India To Provide Incentives For Medical Professionals To Work In Rural, Underserved Areas

In an effort to encourage medical professionals to provide services to low-income rural populations in India, Union Health and Family Welfare Minister Ghulam Nabi Azad announced an initiative that will significantly raise the salary of “doctors, specialists and para-medical staff” who elect to work in “rural, particularly far-flung and inaccessible areas,” the Hindu reports.

The Health and Family Welfare Ministry will base monetary incentives on location. Azad said rural salaries could be almost double those earned by urban medical professionals. He added that the ministry will work with state governments over the next three months to identify gaps in the health system and figure out which areas are the most difficult and inaccessible, particularly in hilly states and tribal regions.
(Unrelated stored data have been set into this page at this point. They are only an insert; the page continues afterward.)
(* ===== verification/AdbSchema.v ===== *)
(** * ADB schemas (adb.c, the operations that follow a schema)

    A schema says what the words of an object or array are.  This file models the types of
    adb.h, the comparison of objects in its three modes, the binary search in sorted arrays,
    sorting before an array is written, and parsing from text.

    The functions of a schema take the object and its database apart; the hooks that run before
    an object is written are the two the schemas use.  A comparison is [Fault] where it reads a
    truncated blob or fails an assertion. *)

From S2P Require Import Prelude Blob BlobCodec Digest Package Catalog Adb AdbBlock.

Definition ADB_KIND_ADB : Z := 1.
Definition ADB_KIND_OBJECT : Z := 2.
Definition ADB_KIND_ARRAY : Z := 3.
Definition ADB_KIND_BLOB : Z := 4.
Definition ADB_KIND_NUMERIC : Z := 5.

Definition ADB_OBJCMP_EXACT : Z := 0.
Definition ADB_OBJCMP_TEMPLATE : Z := 1.
Definition ADB_OBJCMP_INDEX : Z := 2.

Definition APKE_ADB_NO_FROMSTRING : Z := 1070.

(** [tostring] gets the size of the buffer and returns the blob. *)
Record adb_scalar_schema := mk_scalar {
  sc_kind : Z;
  sc_multiline : bool;
  sc_tostring : option (adb -> adb_val -> nat -> outcome blob);
  sc_fromstring : adb -> blob -> outcome (adb_val * adb);
  sc_compare : adb -> adb_val -> adb -> adb_val -> outcome Z;
}.

Inductive commit_hook := NoHook | adb_wa_sort_hook | adb_wa_sort_unique_hook.

(** The functions of an object schema: code, database and object. *)
Record adb_object_ops := mk_ops {
  oo_num_fields : nat;
  oo_num_compare : nat;
  oo_tostring : option (adb -> adb_obj -> nat -> outcome blob);
  oo_fromstring : option (adb -> adb_obj -> blob -> outcome (Z * adb * adb_obj));
  oo_pre_commit : commit_hook;
}.

Inductive schema :=
| SScalar (s : adb_scalar_schema)
| SObject (ops : adb_object_ops) (fields : list (bytes * schema))
| SArray (ops : adb_object_ops) (item : schema)
| SAdb (schema_id : Z) (s : schema).

Definition schema_kind (s : schema) : Z :=
  match s with
  | SScalar sc => sc_kind sc
  | SObject _ _ => ADB_KIND_OBJECT
  | SArray _ _ => ADB_KIND_ARRAY
  | SAdb _ _ => ADB_KIND_ADB
  end.

(** The schema of entry [i]. *)
Definition adb_ro_kind (s : schema) (i : nat) : outcome schema :=
  match s with
  | SArray _ item => Ok item
  | SAdb _ item => Ok item
  | SObject ops fields =>
      if (0 <? i)%nat && (i <? oo_num_fields ops)%nat
      then match fields !! (i - 1)%nat with Some (_, k) => Ok k | None => Fault end
      else Fault
  | SScalar _ => Fault
  end.

Definition adb_ro_obj (s : schema) (db : adb) (o : adb_obj) (i : nat) : outcome adb_obj :=
  let! k := adb_ro_kind s i in
  match k with
  | SObject _ _ | SArray _ _ => adb_ro_obj_at db o i
  | _ => Fault
  end.

(** ** Comparing *)

(** One round of the loop of [adb_ro_cmpobj] at entry [i]: [cmp] compares the entry, [next] is
    the rest of the loop. *)
Definition cmp_round (mode : Z) (num_compare i : nat) (o1 : adb_obj) (cmp : outcome Z) (next : outcome Z) : outcome Z :=
  let! v := adb_ro_val o1 i in
  let is_set := negb (v =? ADB_NULL) in
  let! r := if (mode =? ADB_OBJCMP_EXACT) || is_set then cmp else Ok 0 in
  if negb (r =? 0) then Ok r
  else if (mode =? ADB_OBJCMP_INDEX) && negb is_set then Ok 0
  else if negb (mode =? ADB_OBJCMP_EXACT) && (num_compare <=? i)%nat then Ok 0
  else next.

(** The loop over the entries of objects, with the schemas of the entries from [i] on. *)
Definition cmp_fields (cmp : schema -> nat -> outcome Z) (mode : Z) (num_compare num : nat) (o1 : adb_obj)
    : list (bytes * schema) -> nat -> outcome Z :=
  fix go (fields : list (bytes * schema)) (i : nat) : outcome Z :=
    if (num <=? i)%nat then Ok 0
    else match fields with
         | [] => Fault
         | (_, k) :: fields' => cmp_round mode num_compare i o1 (cmp k i) (go fields' (S i))
         end.

(** The loop over [n] entries of arrays. *)
Fixpoint cmp_items (cmp : nat -> outcome Z) (mode : Z) (num_compare : nat) (o1 : adb_obj) (n i : nat) : outcome Z :=
  match n with
  | O => Ok 0
  | S n' => cmp_round mode num_compare i o1 (cmp i) (cmp_items cmp mode num_compare o1 n' (S i))
  end.

(** [adb_ro_cmp] at a field is the match in the body: the comparison of a scalar, or of the
    objects the entries stand for. *)
Fixpoint adb_ro_cmpobj (s : schema) (mode : Z) (db1 : adb) (o1 : adb_obj) (db2 : adb) (o2 : adb_obj) {struct s} : outcome Z :=
  let num := Nat.max (adb_ro_num o1) (adb_ro_num o2) in
  let cmp k i :=
    match k with
    | SScalar sc =>
        let! v1 := adb_ro_val o1 i in let! v2 := adb_ro_val o2 i in sc_compare sc db1 v1 db2 v2
    | SObject _ _ | SArray _ _ =>
        let! s1 := adb_ro_obj_at db1 o1 i in let! s2 := adb_ro_obj_at db2 o2 i in adb_ro_cmpobj k mode db1 s1 db2 s2
    | SAdb _ _ => Fault
    end in
  match s with
  | SObject ops fields =>
      cmp_fields cmp mode (oo_num_compare ops) num o1 fields 1
  | SArray ops item => cmp_items (cmp item) mode (oo_num_compare ops) o1 (num - 1) 1
  | _ => Fault
  end.

(** ** Searching an array of objects *)

(** The comparison of the template with item [m] of the array. *)
Definition item_cmp (item : schema) (mode : Z) (tdb : adb) (tmpl : adb_obj) (db : adb) (arr : adb_obj) (m : nat) : outcome Z :=
  let! o := adb_ro_obj_at db arr m in adb_ro_cmpobj item mode tdb tmpl db o.

(** The loop [while (l < r)]. *)
Fixpoint ra_bsearch (fuel : nat) (cmp : nat -> outcome Z) (l r : nat) : option (outcome nat) :=
  if (l <? r)%nat then
    match fuel with
    | O => None
    | S fuel' =>
        let m := ((l + r) / 2)%nat in
        match cmp m with
        | Fault => Some Fault
        | Ok c => if c <=? 0 then ra_bsearch fuel' cmp l m else ra_bsearch fuel' cmp (m + 1) r
        end
    end
  else Some (Ok r).

(** The loop over the items from [cur] on. *)
Fixpoint ra_scan (fuel : nat) (tcmp icmp : nat -> outcome Z) (num cur : nat) : option (outcome Z) :=
  if (cur <=? num)%nat then
    match fuel with
    | O => None
    | S fuel' =>
        match tcmp cur with
        | Fault => Some Fault
        | Ok t =>
            if t =? 0 then Some (Ok (Z.of_nat cur))
            else match icmp cur with
                 | Fault => Some Fault
                 | Ok c => if negb (c =? 0) then Some (Ok (-1)) else ra_scan fuel' tcmp icmp num (S cur)
                 end
        end
    end
  else Some (Ok (-1)).

Definition adb_ra_find (s : schema) (db : adb) (arr : adb_obj) (cur : nat) (tdb : adb) (tmpl : adb_obj) : option (outcome Z) :=
  match s with
  | SArray _ (SObject ops fields as item) =>
      let tcmp := item_cmp item ADB_OBJCMP_TEMPLATE tdb tmpl db arr in
      let icmp := item_cmp item ADB_OBJCMP_INDEX tdb tmpl db arr in
      let num := adb_ra_num arr in
      start ← (if (cur =? 0)%nat then ra_bsearch (num + 1) icmp 1 (num + 1) else Some (Ok (S cur)));
      match start with
      | Fault => Some Fault
      | Ok cur => ra_scan (S num) tcmp icmp num cur
      end
  | _ => Some Fault
  end.

(** ** Sorting *)

Section sorting.
Context `{Crypto}.

Definition wacmp (item : schema) (db : adb) (v1 v2 : adb_val) : outcome Z :=
  let! o1 := adb_r_obj db v1 in let! o2 := adb_r_obj db v2 in adb_ro_cmpobj item ADB_OBJCMP_EXACT db o1 db o2.

(** The database that is embedded as a blob; without a trust store. *)
Definition wadb_open (db : adb) (v : adb_val) : outcome adb :=
  let! b := adb_r_blob db v in
  match adb_m_blob (bdata b) None with
  | Some (Ok (_, a, _)) => Ok (mk_adb a 0 0 0 0 [])
  | _ => Fault
  end.

Definition wadbcmp (item : schema) (db : adb) (v1 v2 : adb_val) : outcome Z :=
  let! a1 := wadb_open db v1 in let! a2 := wadb_open db v2 in
  let! o1 := adb_r_rootobj a1 in let! o2 := adb_r_rootobj a2 in
  adb_ro_cmpobj item ADB_OBJCMP_EXACT a1 o1 a2 o2.

(** The comparison [adb_wa_sort] gives to [qsort_r]; [None] where it does not sort. *)
Definition wa_cmp (item : schema) (db : adb) : option (adb_val -> adb_val -> outcome Z) :=
  match item with
  | SScalar sc => if sc_kind sc =? ADB_KIND_BLOB then Some (fun v1 v2 => sc_compare sc db v1 db v2) else None
  | SObject _ _ => Some (wacmp item db)
  | SAdb _ s => Some (wadbcmp s db)
  | SArray _ _ => None
  end.

Definition is_ok {A} (x : outcome A) : bool := match x with Ok _ => true | Fault => false end.
Definition ok_or_zero (x : outcome Z) : Z := match x with Ok z => z | Fault => 0 end.

(** [qsort_r] with a comparison that may fault: it faults when a pair of the array does. *)
Definition qsort_r (cmp : adb_val -> adb_val -> outcome Z) (l : list adb_val) : outcome (list adb_val) :=
  if forallb (fun x => forallb (fun y => is_ok (cmp x y)) l) l
  then Ok (qsort (fun x y => ok_or_zero (cmp x y)) l) else Fault.

Definition adb_wa_sort (s : schema) (db : adb) (arr : adb_obj) : outcome adb_obj :=
  match s, o_obj arr with
  | SArray _ item, Some (max :: l) =>
      match wa_cmp item db with
      | None => Ok arr
      | Some cmp =>
          let n := adb_ra_num arr in
          let! sorted := qsort_r cmp (take n l) in
          Ok (mk_obj (Some (max :: sorted ++ drop n l)) (o_num arr) (o_dynamic arr))
      end
  | _, _ => Fault
  end.

(** The values without repetitions of the one before; the first is always kept. *)
Fixpoint dedup_from (prev : adb_val) (l : list adb_val) : list adb_val :=
  match l with
  | [] => []
  | v :: l' => if v =? prev then dedup_from v l' else v :: dedup_from v l'
  end.
Definition dedup (l : list adb_val) : list adb_val :=
  match l with
  | [] => []
  | v :: l' => v :: dedup_from v l'
  end.

(** The entries that are kept move to the front; what was behind them stays. *)
Definition adb_wa_sort_unique (s : schema) (db : adb) (arr : adb_obj) : outcome adb_obj :=
  let! arr := adb_wa_sort s db arr in
  let num := adb_ra_num arr in
  if (2 <=? num)%nat then
    match o_obj arr with
    | Some (max :: l) =>
        let kept := dedup (take num l) in
        Ok (mk_obj (Some (max :: kept ++ drop (length kept) l)) (S (length kept)) (o_dynamic arr))
    | _ => Fault
    end
  else Ok arr.

Definition schema_ops (s : schema) : option adb_object_ops :=
  match s with SObject ops _ | SArray ops _ => Some ops | _ => None end.

(** [o->schema->pre_commit(o)] *)
Definition pre_commit (s : schema) (db : adb) (o : adb_obj) : outcome adb_obj :=
  match oo_pre_commit <$> schema_ops s with
  | Some adb_wa_sort_hook => adb_wa_sort s db o
  | Some adb_wa_sort_unique_hook => adb_wa_sort_unique s db o
  | _ => Ok o
  end.

Definition adb_w_obj (s : schema) (db : adb) (o : adb_obj) : outcome (adb_val * adb * adb_obj) :=
  let! o := pre_commit s db o in __adb_w_obj db o ADB_TYPE_OBJECT.
Definition adb_w_arr (s : schema) (db : adb) (o : adb_obj) : outcome (adb_val * adb * adb_obj) :=
  let! o := pre_commit s db o in __adb_w_obj db o ADB_TYPE_ARRAY.

Definition adb_w_rootobj (s : schema) (db : adb) (o : adb_obj) : outcome (adb * adb_obj) :=
  let! (v, db, o) := adb_w_obj s db o in let! db := adb_w_root db v in Ok (db, o).

(** Fields that are objects or arrays; [so] is the schema of the field. *)
Definition adb_wo_obj (db : adb) (o : adb_obj) (i : nat) (so : schema) (no : adb_obj) : outcome (adb_val * adb * adb_obj * adb_obj) :=
  let! (v, db, no) := adb_w_obj so db no in let! (v, o) := adb_wo_val o i v in Ok (v, db, o, no).
Definition adb_wo_arr (db : adb) (o : adb_obj) (i : nat) (so : schema) (no : adb_obj) : outcome (adb_val * adb * adb_obj * adb_obj) :=
  let! (v, db, no) := adb_w_arr so db no in let! (v, o) := adb_wo_val o i v in Ok (v, db, o, no).
Definition adb_wa_append_obj (db : adb) (o : adb_obj) (so : schema) (no : adb_obj) : outcome (adb_val * adb * adb_obj * adb_obj) :=
  let! (v, db, no) := adb_w_obj so db no in let! (v, o) := adb_wa_append o v in Ok (v, db, o, no).

(** ** Values from text *)

Definition adb_w_fromstring (db : adb) (k : schema) (val : blob) : outcome (adb_val * adb) :=
  match k with
  | SScalar sc => sc_fromstring sc db val
  | SObject ops _ | SArray ops _ =>
      match oo_fromstring ops with
      | None => Ok (ADB_ERROR APKE_ADB_NO_FROMSTRING, db)
      | Some f =>
          let! (r, db, o) := f db (adb_wo_init (oo_num_fields ops)) val in
          if negb (r =? 0) then Ok (ADB_ERROR (- r), db)
          else let! (v, db, _) := adb_w_obj k db o in Ok (v, db)
      end
  | SAdb _ _ => Ok (ADB_ERROR APKE_ADB_NO_FROMSTRING, db)
  end.

Definition adb_wo_fromstring (s : schema) (db : adb) (o : adb_obj) (val : blob) : outcome (Z * adb * adb_obj) :=
  let! o := adb_wo_reset o in
  match schema_ops s with
  | Some ops => match oo_fromstring ops with Some f => f db o val | None => Fault end
  | None => Fault
  end.

(** Unlike [adb_wo_val], an error value is stored. *)
Definition adb_wo_val_fromstring (s : schema) (db : adb) (o : adb_obj) (i : nat) (val : blob) : outcome (adb_val * adb * adb_obj) :=
  let! max := obj_max o in
  if max <=? Z.of_nat i then adb_w_error E2BIG
  else
    let num := if (o_num o <=? i)%nat then S i else o_num o in
    let! k := adb_ro_kind s i in
    let! (v, db) := adb_w_fromstring db k val in
    match o_obj o with
    | Some p => if (i <? length p)%nat then Ok (v, db, mk_obj (Some (<[i := v]> p)) num (o_dynamic o)) else Fault
    | None => Fault
    end.

Definition adb_wa_append_fromstring (item : schema) (db : adb) (o : adb_obj) (b : blob) : outcome (adb_val * adb * adb_obj) :=
  let! (v, db) := adb_w_fromstring db item b in let! (v, o) := adb_wa_append o v in Ok (v, db, o).

(** The fields from [i] on, copied one by one. *)
Fixpoint copy_fields (fuel n i : nat) (srcdb db : adb) (src o : adb_obj) : option (outcome (adb * adb_obj)) :=
  match n with
  | O => Some (Ok (db, o))
  | S n' =>
      match adb_ro_val src i with
      | Fault => Some Fault
      | Ok v =>
          r ← adb_w_copy fuel srcdb db v;
          match r with
          | Fault => Some Fault
          | Ok (v', db) =>
              match adb_wo_val o i v' with
              | Fault => Some Fault
              | Ok (_, o) => copy_fields fuel n' (S i) srcdb db src o
              end
          end
      end
  end.

Definition adb_wo_copyobj (fuel : nat) (srcdb db : adb) (o src : adb_obj) : option (outcome (adb * adb_obj)) :=
  match adb_wo_reset o with
  | Fault => Some Fault
  | Ok o => copy_fields fuel (adb_ro_num src - 1) 1 srcdb db src o
  end.
End sorting.

(** ** Fields by name *)

Fixpoint field_by_name (fields : list (bytes * schema)) (name : bytes) (i : nat) : nat :=
  match fields with
  | [] => 0
  | (n, _) :: fields' => if apk_blob_compare n name =? 0 then S i else field_by_name fields' name (S i)
  end.

(** The index of a field, 0 if there is none. *)
Definition adb_s_field_by_name_blob (s : schema) (name : bytes) : nat :=
  match s with
  | SObject ops fields => field_by_name (take (oo_num_fields ops - 1) fields) name 0
  | _ => 0
  end.
Definition adb_s_field_by_name (s : schema) (name : bytes) : nat := adb_s_field_by_name_blob s (cstr_prefix name).

(** The text of a field in an output of [room] bytes. *)
Definition adb_s_field_subst (s : schema) (db : adb) (o : adb_obj) (room : nat) (var : bytes) : outcome (Z * bytes) :=
  match adb_s_field_by_name_blob s var with
  | O => Ok (- APKE_ADB_SCHEMA, [])
  | f =>
      let! v := adb_ro_val o f in
      let! k := adb_ro_kind s f in
      match k with
      | SScalar sc =>
          match sc_tostring sc with
          | None => Ok (- APKE_ADB_SCHEMA, [])
          | Some ts =>
              let! done := ts db v room in
              if (room <? length (bdata done))%nat then Ok (- APKE_BUFFER_SIZE, []) else Ok (0, bdata done)
          end
      | _ => Ok (- APKE_ADB_SCHEMA, [])
      end
  end.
In addition, a “web-based Health Management Information System (HMIS) will be fully operational by July 31, 2009, to enable district-wise reporting of the progress of the [National Rural Health Mission] on a monthly, quarterly and annual basis. This will enable timely monitoring of physical and financial progress more effectively, he said,” the Hindu writes.

Azad also indicated that the ministry plans to reopen three vaccine manufacturing units, which had their licenses suspended last year because they did not comply with WHO standards (Dhar, 7/2).